§ **Assigned task**
Reproduce exactly the lines below, from the first through the one containing "(** The limits", and nothing more.

-.-.-

(* ===== verification/ForkChoice.v ===== *)
(** * Fork choice and finality (src/consensus/pos)

    fork_choice.go, finality.go and fork_choice_security.go: the stake that
    attests to each block, the heaviest head, justified and finalised
    checkpoints and the limits on reorganisations.  The fork choice holds one
    read-write mutex, which is part of its state: a call that waits for it while
    the caller already holds it never returns.  A call reads the clock once, in
    nanoseconds.  What the fork choice asks of the slashing manager is the class
    [Slasher]; [SlashingSpec] discharges its laws. *)

From S2P Require Import Prelude Uint256 Address Storage ShardedLock Governance.
From stdpp Require Import base tactics numbers list gmap strings.
From Stdlib Require Import ZArith Lia Strings.Byte Strings.Ascii.
Open Scope Z_scope.
Open Scope list_scope.

(** ** Data *)

Record Attestation : Type := MkAttestation {
  att_ValidatorAddress : string;
  att_BlockHash : string;
  att_BlockHeight : Z;
  att_Epoch : Z;
  att_Slot : Z;
  att_Signature : list byte;
  att_Timestamp : Z
}.

Record Checkpoint : Type := MkCheckpoint {
  cp_Epoch : Z;
  cp_BlockHash : string;
  cp_Timestamp : Z;
  cp_AttestingStake : string;
  cp_TotalStake : string
}.

(** The limits of the fork choice's own configuration; [StakeCacheTTL] in nanoseconds. *)
Record ForkChoiceConfig : Type := MkForkChoiceConfig {
  MaxEpochsToKeep : Z;
  MaxBlocksPerEpoch : Z;
  StakeCacheTTL : Z;
  MaxAttestationsPerBlock : Z
}.
Definition DefaultForkChoiceConfig : ForkChoiceConfig := MkForkChoiceConfig 2 100 (30 * 1000000000) 1000.

(** What is read of the node's configuration; a value that is not positive
    selects the default.  [MinStakeBasisPoints] is the truncated product of the
    configured fraction with 10000, if the fraction is positive. *)
Record ConsensusLimits : Type := MkConsensusLimits {
  cl_MaxReorgDepth : Z;
  cl_MinStakeBasisPoints : option Z;
  cl_FinalizationEpochs : Z;
  cl_CheckpointInterval : Z
}.

Definition DefaultReorgDepthLimit : Z := 32.
Definition DefaultFinalizationEpochs : Z := 2.
Definition DefaultMinStakeForReorg : Z := 6600.
Definition DefaultCheckpointInterval : Z := 10.

Record ForkChoiceMetrics : Type := MkForkChoiceMetrics {
  TotalAttestations : Z;
  TotalBlocks : Z;
  TotalEpochs : Z;
  LastCleanupTime : option Z;
  AttestationsRemoved : Z;
  BlocksRemoved : Z;
  EpochsRemoved : Z;
  MemoryEstimateBytes : Z
}.
(** While the latest epoch is 0 or 1 the bound on the epochs looked at wraps
    around, and no vote has any weight. *)
Lemma early_votes_weigh_nothing rd fc h :
  0 <= getCurrentEpoch fc < 2 -> (forall e, is_Some (latestMessages fc !! e) -> e < two64 - 2) ->
  getSubtreeStake rd fc h = Ok 0.
Proof.
  intros Hcur Hep. unfold getSubtreeStake.
  assert (Hu : two64 - 2 <= u64 (getCurrentEpoch fc - 2)).
  { unfold u64, two64. rewrite <-(Z.mod_add _ 1) by lia. rewrite Z.mod_small; lia. }
  replace (recent_votes fc) with ([] : list (Z * string * string)); [done|].
  unfold recent_votes. assert (Hall : forall ew, ew ∈ map_to_list (latestMessages fc) -> fst ew < u64 (getCurrentEpoch fc - 2)).
  { intros [e votes] Hin%elem_of_map_to_list. simpl. specialize (Hep e). rewrite Hin in Hep.
    specialize (Hep ltac:(eauto)). lia. }
  revert Hall. generalize (u64 (getCurrentEpoch fc - 2)). intros c.
  induction (map_to_list (latestMessages fc)) as [|ew l IH]; intros Hall; [done|].
  simpl. rewrite (proj2 (Z.ltb_lt _ _) (Hall ew ltac:(set_solver))). simpl. apply IH. set_solver.
Qed.

(** ** Attestations: the call that completes a quorum *)

Section Quorum.
Context `{MapOrder} (cfg : ForkChoiceConfig) (lim : ConsensusLimits).

Definition same_rest (fc fc' : ForkChoice) : Prop :=
  fc_mu fc' = fc_mu fc /\ justifiedCheckpoint fc' = justifiedCheckpoint fc /\ finalizedCheckpoint fc' = finalizedCheckpoint fc /\
  totalActiveStake fc' = totalActiveStake fc /\ totalActiveStakeTime fc' = totalActiveStakeTime fc.

#[local] Instance same_rest_po : PreOrder same_rest.
Proof. split; [by intros fc|]. intros a b c (?&?&?&?&?) (?&?&?&?&?). repeat split; congruence. Qed.

Lemma removeTracked_rest b fc : same_rest fc (removeTrackedBlockLocked b fc).
Proof. unfold removeTrackedBlockLocked. by repeat case_match. Qed.

Lemma prune_rest epoch fc : same_rest fc (pruneEpochBlocksLocked cfg epoch fc).
Proof.
  assert (Hloop : forall rounds first array fc, same_rest fc (snd (prune_loop rounds epoch first array fc))).
  { intros rounds. induction rounds as [|r IH]; intros; simpl; [done|]. etrans; [apply removeTracked_rest|apply IH]. }
  unfold pruneEpochBlocksLocked. case_match; [done|].
  specialize (Hloop (length (default [] (epochBlockOrder fc !! epoch)) - Z.to_nat (MaxBlocksPerEpoch cfg))%nat 0%nat
    (default [] (epochBlockOrder fc !! epoch)) fc).
  destruct (prune_loop _ _ _ _ _) as [l fc']. by etrans; [exact Hloop|].
Qed.

Lemma cleanup_rest now fc : same_rest fc (cleanupOldEpochsLocked cfg now fc).
Proof.
  assert (Hloop : forall cutoff l counts fc, same_rest fc (snd (remove_blocks cutoff l counts fc))).
  { intros cutoff l. induction l as [|h l IH]; intros; simpl; [done|]. case_match; [|apply IH].
    etrans; [apply removeTracked_rest|apply IH]. }
  unfold cleanupOldEpochsLocked. cbv zeta.
  match goal with |- context [remove_blocks ?c ?l ?z ?x] =>
    specialize (Hloop c l z x); destruct (remove_blocks c l z x) as [[blocks atts] fc2] end.
  by etrans; [|etrans; [exact Hloop|]].
Qed.

Lemma score_rest now att stake score fc : same_rest fc (score_epoch cfg now att stake (score_block cfg att score fc)).
Proof.
  transitivity (score_block cfg att score fc).
  - unfold score_block. case_bool_decide; [|done]. by etrans; [|apply prune_rest].
  - generalize (score_block cfg att score fc). intros fc1. unfold score_epoch. case_bool_decide; [|done].
    by etrans; [|apply cleanup_rest].
Qed.

Lemma locked_hangs {E A} m (body : GoM ForkChoice E A) fc : fc_mu fc = MkRW true 0 -> locked m body fc = (Hang, fc).
Proof. intros Hmu. unfold locked, mbind, GoM_bind, mutex_op. rewrite Hmu. by destruct m. Qed.

(** Counting a first vote, with the lock held. *)
Lemma count_attestation_run rd now att stake fc :
  fc_mu fc = MkRW true 0 -> att_ValidatorAddress att ∉ voters fc (att_BlockHash att) -> 0 <= MaxAttestationsPerBlock cfg ->
  cache_fresh cfg now fc = false ->
  exists fc', count_attestation cfg lim rd now att stake fc =
    (if quorum_threshold (active_stake (rd_GetActiveValidators rd)) <=? scored fc (att_BlockHash att) + stake
     then Hang else Ok tt, fc') /\
    fc_mu fc' = MkRW true 0 /\ justifiedCheckpoint fc' = justifiedCheckpoint fc.
Proof.
  intros Hmu Hnew Hcap Hfresh. unfold count_attestation. cbv zeta.
  rewrite bool_decide_eq_false_2 by done. rewrite (proj2 (Z.ltb_ge _ _) Hcap), andb_false_r.
  rewrite store_set_voters.
  repeat match goal with |- context [blockScores (set_voters ?m ?g)] => change (blockScores (set_voters m g)) with (blockScores g) end.
  match goal with |- context [score_epoch cfg now att stake (score_block cfg att ?sc ?x)] =>
    pose proof (score_rest now att stake sc x) as Hr; set (fc1 := score_epoch cfg now att stake (score_block cfg att sc x)) in * end.
  destruct Hr as (Hm & Hj & _ & Hs & Ht).
  assert (Hst : forall g, fc_mu (store_attestation cfg att g) = fc_mu g /\
      justifiedCheckpoint (store_attestation cfg att g) = justifiedCheckpoint g /\
      totalActiveStake (store_attestation cfg att g) = totalActiveStake g /\
      totalActiveStakeTime (store_attestation cfg att g) = totalActiveStakeTime g /\
      blockScores (store_attestation cfg att g) = blockScores g).
  { intros g. unfold store_attestation. by case_match. }
  destruct (Hst fc) as (Em & Ej & Es & Et & Eb). simpl in Hm, Hj, Hs, Ht. rewrite Em, Hmu in Hm. rewrite Ej in Hj.
  unfold mbind, GoM_bind, getTotalActiveStake.
  replace (cache_fresh cfg now fc1) with false by (unfold cache_fresh in *; by rewrite Hs, Ht, Es, Et).
  rewrite Eb, !ParseBigInt_String10, addBigIntStrings_parse. fold (scored fc (att_BlockHash att)).
  case_if.
  - unfold EnsurePeriodicCheckpoint. rewrite locked_hangs by done. by eexists.
  - by eexists.
Qed.
End Quorum.

Lemma track_first_message att fc :
  latestMessages fc !! att_Epoch att ≫= (.!! att_ValidatorAddress att) = None ->
  exists m, track_message att fc = (Ok None, set_messages m fc).
Proof.
  intros Hn. unfold track_message.
  assert (Hv : default ∅ (latestMessages fc !! att_Epoch att) !! att_ValidatorAddress att = None).
  { destruct (latestMessages fc !! att_Epoch att); [done|apply lookup_empty]. }
  rewrite Hv. eauto.
Qed.
(* ===== verification/Slashing.v ===== *)
(** * The slashing manager (src/consensus/pos/slashing_manager.go,
    slashing_security.go, slashing_evidence.go)

    What the manager remembers of each validator, the penalties, jail and
    ejection, and the pipeline that admits evidence from other nodes: rate limit,
    validation, duplicates, cooldown, confirmations.  The manager's mutex is part
    of its state; the helpers' own mutexes are taken and released inside one call
    and are left out.  A call reads the clock once, in nanoseconds.

    The world state is known through [WorldStateBalancer], an interface in the
    code and a class here.  [sm.forkChoice] is assigned nowhere in the program:
    it is nil, and the check it guards is not modelled. *)

From S2P Require Import Prelude SafeMath Uint256 Address Storage ShardedLock Governance Keys ForkChoice SlashStore.
From stdpp Require Import base tactics numbers list gmap strings.
From Stdlib Require Import ZArith Lia Strings.Byte Strings.Ascii.
Open Scope Z_scope.
Open Scope list_scope.

(** ** Evidence from other nodes *)

Inductive SlashingEvidenceType : Type :=
| EvidenceDoubleVoting | EvidenceSurroundVoting | EvidenceInvalidProposal
| EvidenceDowntime | EvidenceInvalidSignature | EvidenceMissedVRFReveal.
#[global] Instance SlashingEvidenceType_eq_dec : EqDecision SlashingEvidenceType.
Proof. solve_decision. Defined.
#[global] Instance SlashingEvidenceType_countable : Countable SlashingEvidenceType.
Proof.
  refine (inj_countable' (fun t => match t with EvidenceDoubleVoting => 0%nat | EvidenceSurroundVoting => 1%nat
      | EvidenceInvalidProposal => 2%nat | EvidenceDowntime => 3%nat | EvidenceInvalidSignature => 4%nat
      | EvidenceMissedVRFReveal => 5%nat end)
    (fun n => match n with 0%nat => EvidenceDoubleVoting | 1%nat => EvidenceSurroundVoting | 2%nat => EvidenceInvalidProposal
      | 3%nat => EvidenceDowntime | 4%nat => EvidenceInvalidSignature | _ => EvidenceMissedVRFReveal end) _). by intros [].
Defined.
Lemma slash_with_inv now v p c e ev reason seen :
  preserves sm_inv seen -> preserves sm_inv (slash_with Sha256 show_proposal config now v p c e ev reason seen).
Proof.
  intros Hseen. apply preserves_bind; [apply preserves_get|]. intros s. case_match; [done|].
  apply preserves_bind; [apply on_bal_inv|]. intros b. apply preserves_bind; [apply preserves_lift|].
  intros a. apply applySlashing_inv.
Qed.

Lemma double_inv now a b : preserves sm_inv (applyDoubleVoteSlashingLocked Sha256 show_proposal config now a b).
Proof.
  unfold applyDoubleVoteSlashingLocked. repeat case_match; try apply preserves_throw.
  apply slash_with_inv, preserves_throw.
Qed.

Lemma surround_inv now a b reason :
  preserves sm_inv (applySurroundVoteAttestationEvidenceLocked Sha256 show_proposal config now a b reason).
Proof.
  unfold applySurroundVoteAttestationEvidenceLocked. destruct a, b; try apply preserves_throw.
  destruct (negb _); [apply preserves_throw|]. apply slash_with_inv, preserves_throw.
Qed.

Lemma invalid_inv now p reason : preserves sm_inv (ReportInvalidProposal Sha256 show_proposal config now p reason).
Proof. apply sm_locked_inv, slash_with_inv, preserves_ret. Qed.

Lemma quietly_inv (m : GoM Sm sl_error unit) : preserves sm_inv m -> preserves sm_inv (quietly m).
Proof. intros Hm s Hs. unfold quietly. specialize (Hm s Hs). by destruct (m s) as [[]]. Qed.

Lemma slashValidator_inv now v p reason h : preserves sm_inv (slashValidator Sha256 show_proposal config now v p reason h).
Proof.
  apply preserves_bind; [apply preserves_get|]. intros s. case_match; [apply preserves_ret|]. apply quietly_inv.
  apply preserves_bind; [apply on_bal_inv|]. intros b. apply preserves_bind; [apply preserves_lift|]. intros a.
  apply preserves_bind; [apply applySlashing_inv|]. intros _. apply inv_modify. intros s0. split_and!; try done. simpl. set_solver.
Qed.

Lemma missed_inv now v slot : preserves sm_inv (ReportMissedAttestation Sha256 show_proposal config now v slot).
Proof.
  apply sm_locked_inv. apply preserves_bind; [apply preserves_get|]. intros s. cbv zeta. generalize (policy_of config). intros policy.
  apply preserves_bind; [by apply inv_modify|]. intros _.
  destruct (EjectionThreshold policy <=? _).
  { apply preserves_bind; [by apply inv_modify|]. intros _. apply slashValidator_inv. }
  destruct (JailThreshold policy <=? _).
  { apply preserves_bind; [apply isValidatorJailed_inv|]. intros []; [apply preserves_ret|].
    apply preserves_bind; [by apply inv_modify|]. intros _. apply slashValidator_inv. }
  destruct (MajorSlashingStart policy <=? _); [apply slashValidator_inv|].
  destruct (MinorSlashingStart policy <=? _); [apply slashValidator_inv|apply preserves_ret].
Qed.
(** Three of four slots belong to one domain: the last two cannot be kept apart. *)
Lemma cooldown_best_effort_witness : applyCooldown ["a"; "a"; "a"; "b"] 1 = ["a"; "b"; "a"; "a"] /\
  exists m, (2 <= m)%nat /\ (m < 3)%nat /\ applyCooldown ["a"; "a"; "a"; "b"] 1 !! m = Some "a".
Proof.
  split; [reflexivity|].
  apply (proj2 (cooldown_best_effort ["a"; "a"; "a"; "b"] 1) ltac:(lia) 3%nat 2%nat "a" ltac:(simpl; lia) ltac:(lia)
    ltac:(reflexivity) ltac:(reflexivity) 3%nat "a" ltac:(lia)). reflexivity.
Defined.
End Demo.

-.-.-

§ **Answer below**
(* ===== verification/ForkChoice.v ===== *)
(** * Fork choice and finality (src/consensus/pos)

    fork_choice.go, finality.go and fork_choice_security.go: the stake that
    attests to each block, the heaviest head, justified and finalised
    checkpoints and the limits on reorganisations.  The fork choice holds one
    read-write mutex, which is part of its state: a call that waits for it while
    the caller already holds it never returns.  A call reads the clock once, in
    nanoseconds.  What the fork choice asks of the slashing manager is the class
    [Slasher]; [SlashingSpec] discharges its laws. *)

From S2P Require Import Prelude Uint256 Address Storage ShardedLock Governance.
From stdpp Require Import base tactics numbers list gmap strings.
From Stdlib Require Import ZArith Lia Strings.Byte Strings.Ascii.
Open Scope Z_scope.
Open Scope list_scope.

(** ** Data *)

Record Attestation : Type := MkAttestation {
  att_ValidatorAddress : string;
  att_BlockHash : string;
  att_BlockHeight : Z;
  att_Epoch : Z;
  att_Slot : Z;
  att_Signature : list byte;
  att_Timestamp : Z
}.

Record Checkpoint : Type := MkCheckpoint {
  cp_Epoch : Z;
  cp_BlockHash : string;
  cp_Timestamp : Z;
  cp_AttestingStake : string;
  cp_TotalStake : string
}.

(** The limits of the fork choice's own configuration; [StakeCacheTTL] in nanoseconds. *)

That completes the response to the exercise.